Amid this commotion John Vane rowed about in his cockle-shell of a character with all the agility that terror can give. He was so accustomed to value himself on being honest that the thought of being publicly condemned as dishonest was almost as dreadful to him as it would have been to an upright soul. So oppressive was his wretchedness that he craved not only help but also sympathy, that favorite consolation of the sorrowful feeble. He was in the spiritual state of certain weak-minded murderers, who cannot sleep of nights until they have told some friend the particulars of their crime. So entirely had the backbone been taken out of him that he could not hold himself erect in the presence of his wife, but wilted upon her slight shoulder for support. It was an abject confession of decrepitude ; for he had learned to consider her as totally lacking in practical sense, and there were impatient moments when he thought of her as merely a lively dunce. But now he must have pity, though it came from a peacock.

“ I’m afraid there ’s trouble a brewing for us,” he said, one evening, shaking that perplexed head of his which had been the admiration of his constituents, and which certainly looked large enough to hold all the problems of state.
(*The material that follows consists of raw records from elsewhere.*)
Lemma fix_MAX_value : fix_MAX N = M - 1.
Proof. unfold fix_MAX. rewrite fix_MIN_value. unfold Z.lnot. lia. Qed.

Lemma sign_word a : srange N a -> Z.shiftr a (N - 1) = if a <? 0 then -1 else 0.
Proof.
  unfold srange. fold M. intros Ha. pose proof M_bound. rewrite Z.shiftr_div_pow2 by lia. fold M.
  destruct (Z.ltb_spec a 0); [symmetry; apply (Z.div_unique _ _ _ (a + M)); lia|apply Z.div_small; lia].
Qed.

Lemma fix_abs_value a : srange N a -> a <> - M -> fix_abs N a = Z.abs a.
Proof.
  intros Ha Hne. unfold fix_abs. rewrite (sign_word a Ha). unfold srange in Ha. fold M in Ha.
  destruct (Z.ltb_spec a 0).
  - rewrite Z.lxor_m1_r. unfold Z.lnot. rewrite sgn_small; [lia|lia|unfold srange; fold M; lia].
  - rewrite Z.lxor_0_r, Z.sub_0_r, sgn_small; [lia|lia|done].
Qed.

(** When the absolute values are at least 2, a division tells whether the
    product fits. *)
Lemma product_fits a b : srange N a -> srange N b -> a <> - M -> b <> - M -> 2 <= Z.abs a -> 2 <= Z.abs b ->
  in_range N (a * b) = negb (if Z.shiftr a (N - 1) =? Z.shiftr b (N - 1)
    then sgn N (Z.quot (fix_MAX N) (fix_abs N b)) <? fix_abs N a
    else sgn N (Z.quot (fix_MIN N) (sgn N (- fix_abs N b))) <? fix_abs N a).
Proof.
  intros Ha Hb Ha0 Hb0 Ha2 Hb2. rewrite !sign_word, !fix_abs_value, fix_MAX_value, fix_MIN_value by done.
  unfold srange in Ha, Hb. fold M in Ha, Hb. pose proof M_bound.
  assert (Z.abs (a * b) = Z.abs a * Z.abs b) as Eabs by apply Z.abs_mul.
  assert (forall c, 0 <= c <= M -> (c / Z.abs b <? Z.abs a) = (c <? Z.abs (a * b))) as Hdiv.
  { intros c Hc. rewrite Eabs. pose proof (Z.div_mod c (Z.abs b) ltac:(lia)).
    pose proof (Z.mod_pos_bound c (Z.abs b) ltac:(lia)). apply eq_iff_eq_true. rewrite !Z.ltb_lt. nia. }
  assert (forall c, 0 <= c <= M -> srange N (c / Z.abs b)) as Hsm.
  { intros c Hc. unfold srange. fold M. split; [|apply Z.div_lt_upper_bound; nia].
    pose proof (Z.div_pos c (Z.abs b) ltac:(lia) ltac:(lia)). lia. }
  rewrite (sgn_small N (- Z.abs b)) by (try (unfold srange; fold M); lia).
  rewrite Z.quot_opp_opp, !Z.quot_div_nonneg, !sgn_small by (try apply Hsm; lia). rewrite !Hdiv by lia.
  unfold in_range. fold M. destruct (Z.ltb_spec a 0), (Z.ltb_spec b 0); cbn [Z.eqb Pos.eqb]; nia.
Qed.

Lemma small_product a b : srange N a -> srange N b -> a <> - M -> b <> - M -> Z.abs a < 2 \/ Z.abs b < 2 ->
  in_range N (a * b) = true.
Proof. unfold in_range, srange. fold M. intros. pose proof M_bound. nia. Qed.

Lemma extreme_product a : srange N a -> in_range N (- M * a) = negb (negb (a =? 0) && negb (a =? 1)).
Proof. unfold in_range, srange. fold M. intros. pose proof M_bound. destruct (Z.eqb_spec a 0), (Z.eqb_spec a 1); cbn; nia. Qed.
End overflow.

Lemma in_range_sgn N z : 2 <= N -> in_range N z = true -> sgn N z = z.
Proof. intros HN Hz. apply sgn_small; [lia|]. by apply in_range_srange. Qed.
“ What ’s the matter now ? ” asked Olympia. She did not think of trouble to the nation, nor of trouble to her husband. The only idea which occurred to her was that perhaps there was a scarcity of money, and she might be called on to give up the honors of housekeeping and put on the disgusting humility of lodgings. It was also a little disagreeable to her, this way that John sometimes got into of coming to her with his grievances, and trying to ease his own mind by burdening hers. It was hardly more pleasant than having a dog make a bed for himself on the skirts of one’s lilac silk. She possessed in large measure that unsympathy, alleged by some writers to amount to hostility, which certainly does exist to some extent between the sexes. Her world was very different from her husband’s world, and she did not much care to have him take an interest in hers, nor did she want at all to worry about his. That the two spheres had any intimate connection she could rarely perceive, except the masculine one ceased to radiate gold upon the feminine one.

“ Well, the matter is this stupid outcry for investigations,” sighed John, loosening the cravat about his somewhat pulpy throat, as if fearful lest it should make a hangman’s circle there.

“What investigations? Who is to be investigated ? ” demanded Olympia, who was as ignorant of the whole matter as if she were an inhabitant of some celestial world where investigations were not needed, or of some infernal one where they were of no use.

“ Well, it’s a secret,” the special legislator continued to drawl, talking about his misdeed unwillingly, but unable to stop talking about it. “ However, I suppose it ’ll all be out before long. I thought I might as well prepare your mind for it,” he concluded, feebly hoping that she would say something to prepare his mind,

“ Well, what is it ? ” asked the wife, distinctly foreseeing trouble for herself, and becoming therefore deeply interested.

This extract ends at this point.